W nocy 23 października, pabianiccy i konstantynowscy policjanci poszukiwali zaginionego mężczyzny. 47-latek był w bardzo trudnej sytuacji życiowej, co mogło doprowadzić go do najgorszego... Liczył się czas, więc mundurowi niezwłocznie rozpoczęli akcję. Sprawdzali każdy ślad.
Do poszukiwań został zaangażowany również czworonożny funkcjonariusz, pies o imieniu Kozik. Wraz ze swoim przewodnikiem, młodszym aspirantem Zenonem Boczkiem, dyżurują w Komendzie Powiatowej Policji w Łowiczu.
Dzięki czułemu węchowi psa policyjnego udało się znaleźć miejsce w którym przebywał 47-latek. Kozik błyskawicznie podjął trop i poprowadził funkcjonariuszy do budynku mieszkalnego, gdzie w klatce schodowej siedział wyziębiony konstantynowianin. Szczęśliwie odnaleziony mężczyzna został przewieziony do szpitala. Jego życiu i zdrowiu nie zagraża niebezpieczeństwo.
- Dzięki dobrej współpracy między jednostkami garnizonu łódzkiego, pełnemu zaangażowanie interweniujących policjantów oraz zdolnościom czworonożnego funkcjonariusza udało się uniknąć tragedii. Przewodnicy psów służbowych każdego dnia dokładają wszelkich starań, aby szkolenia czworonożnych funkcjonariuszy przebiegały na jak najwyższym poziomie. Efektem ich satysfakcjonującej, ale również bardzo ciężkiej służby są właśnie takie realizacje - mówi podkom. Agnieszka Jachimek, rzeczniczka KPP w Pabianicach.

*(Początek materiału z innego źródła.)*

Lemma service_turn_sync host m sv (Hr : rows_ok (db_targets (sv_db sv))) :
  exists sv', service_turn host m sv = Some sv' /\ rows_ok (db_targets (sv_db sv')) /\
  let targets := service_targets (cache_message host m sv) in
  (forall t, t ∈ targets -> db_targets (sv_db sv') !! row_key t = Some (store_target t)) /\
  (forall k r, db_targets (sv_db sv) !! k = Some r -> (forall t, t ∈ targets -> tg_uuid t <> tg_uuid r) ->
     db_targets (sv_db sv') !! k = Some (set_unmounted r)) /\
  (forall k r, db_targets (sv_db sv) !! k = Some r -> (exists t, t ∈ targets /\ tg_uuid t = tg_uuid r) ->
     (forall t, t ∈ targets -> row_key t <> k) -> db_targets (sv_db sv') !! k = Some r).
Proof.
  set (targets := service_targets (cache_message host m sv)).
  set (rows := db_targets (sv_db sv)) in *.
  assert (db_targets (sv_db (cache_message host m sv)) = rows) as Hdb.
  { simpl. unfold update_client_mounts. by destruct (db_hosts _ !! host). }
  pose proof (updates_keys targets rows) as Hk.
  pose proof (target_updates_elem targets (map_to_list rows).*2) as He.
  set (xs := build_updates (get_changes targets (map_to_list rows).*2)) in *.
  destruct (upsert_targets xs rows) as [rows'|] eqn:Hu.
  2:{ unfold upsert_targets in Hu. rewrite bool_decide_eq_true_2 in Hu; [done|].
      exact (Hk (find_targets_keys _ _ _ _ _) Hr). }
  destruct (upsert_targets_spec xs rows rows' Hu) as [H1 H2].
  eexists. split.
  { unfold service_turn, create_target_cache. rewrite Hdb. fold targets xs. rewrite Hu. done. }
  simpl. split_and!.
  - intros k r Hkr. destruct (decide (k ∈ row_key <$> xs)) as [(t & -> & Ht)%list_elem_of_fmap|Hn].
    + rewrite (H1 t Ht) in Hkr. injection Hkr as <-. split; [done|]. apply store_target_idem.
    + rewrite (H2 k Hn) in Hkr. by apply Hr.
  - intros t Ht. destruct (decide (t ∈ xs)) as [Hx|Hx]; [by apply H1|].
    assert (t ∈ (map_to_list rows).*2) as Hold.
    { destruct (decide (t ∈ (map_to_list rows).*2)) as [|Ho]; [done|]. destruct Hx. apply He. by left. }
    apply (cache_lookup rows t Hr) in Hold. destruct (Hr _ _ Hold) as [_ Hs]. rewrite Hs.
    rewrite <-Hold. apply H2. intros (u & Hku & Hin)%list_elem_of_fmap. apply He in Hin as [[Hut Huo]|Hin].
    + assert (u = t) as ->; [|by apply Huo, (cache_lookup rows t Hr)].
      exact (nodup_key_inj targets u t (find_targets_keys _ _ _ _ _) Hut Ht (eq_sym Hku)).
    + destruct Hin as (v & Hv & -> & Hno). apply (Hno t Ht). unfold row_key in Hku. simpl in Hku. congruence.
  - intros k r Hkr Hno. destruct (Hr k r Hkr) as [-> Hs].
    change (row_key r) with (row_key (set_unmounted r)). rewrite (H1 (set_unmounted r)).
    + by rewrite store_set_unmounted, Hs.
    + apply He. right. exists r. split; [by apply (cache_lookup rows r Hr)|]. done.
  - intros k r Hkr (t & Ht & Hid) Hne. rewrite <-Hkr. apply H2.
    destruct (Hr k r Hkr) as [Hkey _].
    intros (u & Hku & Hin)%list_elem_of_fmap. apply He in Hin as [[Hut _]|Hin].
    + by apply (Hne u Hut).
    + destruct Hin as (v & Hv & -> & Hno). apply (Hno t Ht). rewrite Hkey in Hku. unfold row_key in Hku. simpl in Hku. congruence.
Qed.
(* ===== verification/OstPools.v ===== *)
(** The OST pool service, [iml-services/iml-ostpool/src/]: it brings the pools in the
    database in line with those that an agent reports. The futures that [try_join_all]
    runs together work on different pools, so they are run one after the other. *)
From S2P Require Import Prelude RustStd Ordering.
From stdpp Require Import base gmap sets list strings.
From Stdlib Require Import ZArith.

Open Scope Z_scope.

(** [OstPool], of [iml-wire-types]: ordered, and equal, by file system and name. *)
Record OstPool : Type := MkOstPool { op_name : string; op_filesystem : string; op_osts : list string }.

#[export] Instance OstPool_keyed : Keyed OstPool := fun p => KL [KS (op_filesystem p); KS (op_name p)].

(** * The database: [db.rs] *)

(** The tables that are only read, by their rows that are not deleted: the file
    systems (id and name), those of a name that have a target on the agent's host,
    and the OSTs (file system, name, id). *)
Record Tables : Type := MkTables {
  tb_filesystems : list (Z * string);
  tb_on_host : string -> list Z;
  tb_osts : list (Z * string * Z);
}.

Section OstPools.
Context (tables : Tables).

(** [None] is [Error::NotFound]. *)
Definition fsid (fsname : string) : option Z :=
  match List.filter (fun '(_, n) => String.eqb n fsname) (tb_filesystems tables) with
  | [] => None
  | [(id, _)] => Some id
  | _ => match tb_on_host tables fsname with [id] => Some id | _ => None end
  end.

Definition ostid (fs : Z) (ost : string) : option Z :=
  match List.filter (fun '(f, n, _) => Z.eqb f fs && String.eqb n ost) (tb_osts tables) with
  | [(_, _, id)] => Some id
  | _ => None
  end.

Record PoolRow : Type := MkPoolRow { pr_name : string; pr_fs : Z; pr_live : bool }.

(** The pools, the OSTs of each pool, row by row, and the next id. *)
Record Db : Type := MkDb {
  pools : gmap Z PoolRow;
  members : gmap Z (list Z);
  next_id : Z;
}.

Definition is_pool (fs : Z) (pn : string) (r : PoolRow) : bool :=
  pr_live r && Z.eqb (pr_fs r) fs && String.eqb (pr_name r) pn.

(** [query_one] gives nothing unless there is exactly one row. *)
Definition poolid (fs : Z) (pn : string) (db : Db) : option Z :=
  match List.filter (fun '(_, r) => is_pool fs pn r) (map_to_list (pools db)) with
  | [(i, _)] => Some i
  | _ => None
  end.

(** The pools of a file system, without their OSTs. *)
Definition poolset (fsname : string) (fs : Z) (db : Db) : list OstPool :=
  set_from false
    ((fun '(_, r) => MkOstPool (pr_name r) fsname []) <$>
       List.filter (fun '(_, r) => pr_live r && Z.eqb (pr_fs r) fs) (map_to_list (pools db))).

Definition create (fs : Z) (pn : string) (db : Db) : Z * Db :=
  (next_id db, MkDb (<[next_id db := MkPoolRow pn fs true]> (pools db)) (members db) (next_id db + 1)).

Definition delete_pool (fs : Z) (pn : string) (db : Db) : Db :=
  MkDb ((fun r => if Z.eqb (pr_fs r) fs && String.eqb (pr_name r) pn
                  then MkPoolRow (pr_name r) (pr_fs r) false else r) <$> pools db)
    (members db) (next_id db).

Definition pool_rows (id : Z) (db : Db) : list Z := default [] (members db !! id).

Definition set_rows (id : Z) (rows : list Z) (db : Db) : Db :=
  MkDb (pools db) (<[id := rows]> (members db)) (next_id db).

(** The row is only inserted when [query_one] does not find it. *)
Definition grow_rows (o : Z) (rows : list Z) : list Z :=
  match List.filter (Z.eqb o) rows with [_] => rows | _ => rows ++ [o] end.

Definition grow (fs id : Z) (osts : list string) (db : Db) : Db :=
  set_rows id (foldl (fun rows o => match ostid fs o with Some o => grow_rows o rows | None => rows end)
                 (pool_rows id db) osts) db.

Definition shrink (fs id : Z) (osts : list string) (db : Db) : Db :=
  set_rows id (foldl (fun rows o => match ostid fs o with
                                    | Some o => List.filter (fun x => negb (Z.eqb o x)) rows
                                    | None => rows
                                    end) (pool_rows id db) osts) db.

(** [diff]: OSTs that are not there are inserted, those that are not named deleted.
    The set [current] loses what it is asked for. *)
Definition diff_step (fs : Z) (acc : gset Z * list Z) (o : string) : gset Z * list Z :=
  let '(current, rows) := acc in
  match ostid fs o with
  | Some o => if bool_decide (o ∈ current) then (current ∖ {[o]}, rows) else (current, rows ++ [o])
  | None => acc
  end.
(* ===== verification/WarpSpec.v ===== *)
(** What warp drive promises its users: whatever the order in which its tasks run,
    once they are idle every connected user has the records and the locks the service
    has; the tasks never block one another for good; and the cache converges to the
    database it is filled from while that changes. *)
From S2P Require Import Prelude RustStd WarpTypes WarpCache WarpDrive.
From stdpp Require Import base gmap sets list strings.
From Stdlib Require Import ZArith Ascii.

Open Scope Z_scope.

(** * Changes of a cache *)

Lemma change_cache_get rc c id :
  cache_get (change_cache rc c).2 id =
  match rc with
  | Change_Delete r => if decide (id = r) then None else cache_get c id
  | Change_Update r => if decide (id = record_id r) then Some r else cache_get c id
  end.
Proof.
  destruct rc as [r|r]; unfold change_cache.
  - pose proof (cache_get_remove c (record_id r) id) as H. destruct (remove_record c (record_id r)) as [o d].
    simpl in *. rewrite cache_get_insert, H. by case_decide.
  - pose proof (cache_get_remove c r id) as H. by destruct (remove_record c r) as [o d].
Qed.

(** The browser makes the change that the service made. *)
Lemma gui_change rc c : (gui_record_change rc c).1 = (change_cache rc c).2.
Proof.
  apply cache_ext. intros id. rewrite change_cache_get.
  destruct rc as [r|r]; simpl; [by rewrite cache_get_insert|by rewrite cache_get_remove].
Qed.

Lemma change_idemp rc c : (change_cache rc (change_cache rc c).2).2 = (change_cache rc c).2.
Proof. apply cache_ext. intros id. rewrite !change_cache_get. destruct rc; by case_decide. Qed.

(** Caches with equal records. *)
Definition agree (c d : Cache) : Prop := forall id, canon <$> cache_get c id = canon <$> cache_get d id.

#[export] Instance agree_equiv : Equivalence agree.
Proof. split; [done|intros c d H id; by rewrite H|intros c d e H1 H2 id; by rewrite H1]. Qed.

#[export] Instance change_agree rc : Proper (agree ==> agree) (fun c => (change_cache rc c).2).
Proof. intros c d H id. rewrite !change_cache_get. destruct rc; case_decide; done. Qed.

(** A change that is not told changes nothing that is told apart. *)
Lemma untold_agree rc c : (change_cache rc c).1 = false -> agree c (change_cache rc c).2.
Proof.
  intros H id. rewrite change_cache_get. destruct rc as [r|r]; unfold change_cache in H.
  - pose proof (remove_record_fst c (record_id r)) as E. destruct (remove_record c (record_id r)) as [o d].
    simpl in *. subst o. case_decide; [subst|done].
    destruct (cache_get c (record_id r)); [|done]. apply negb_false_iff, record_eqb_canon in H. simpl. by f_equal.
  - pose proof (remove_record_fst c r) as E. destruct (remove_record c r) as [o d]. simpl in *. subst o.
    case_decide; [subst|done]. apply bool_decide_eq_false, eq_None_not_Some in H. by rewrite H.
Qed.

(** * Pages *)

Lemma gui_run_app ms m : gui_run (ms ++ [m]) = gui_message (gui_run ms) m.
Proof. unfold gui_run. by rewrite foldl_app. Qed.

Definition page (u : User) : Page := gui_run (us_sent u).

Pamiętaj! Będąc na tzw. „życiowym zakręcie” zawsze warto wezwać pomoc. Impulsywne i nieprzemyślane decyzje mogą doprowadzić do najgorszych scenariuszy.
Pomoc można znaleźć w Poradniach Psychiatrycznych i Psychologicznych, Miejskich i Gminnych Ośrodkach Pomocy Społecznej, Powiatowym Centrum Pomocy Rodzinie. Warto również nawiązać kontakt ze specjalistami:
116 123 – Bezpłatny kryzysowy telefon zaufania dla dorosłych, czynny 7 dni w tygodniu od 14:00 do 22:00,
116 111 – Bezpłatny kryzysowy telefon zaufania dla dzieci i młodzieży, czynny 7 dni w tygodniu, 24 godziny na dobę,
800 121 212 –Dziecięcy Telefon Zaufania Rzecznika Praw Dziecka, czynny 7 dni w tygodniu 24 godziny na dobę.
Widząc osobę przygnębioną, słysząc jej „ciche wołanie o ratunek” koniecznie reagujmy. Zapytajmy, jak możemy ją wesprzeć, udzielmy praktycznej rady, uczulmy bliskich na problem, okażmy troskę i zainteresowanie. W sytuacji kryzysowej nie czekaj! Dzwoń na numer alarmowy i zgłoś problem. Twoje działanie może uratować komuś życie i zdrowie.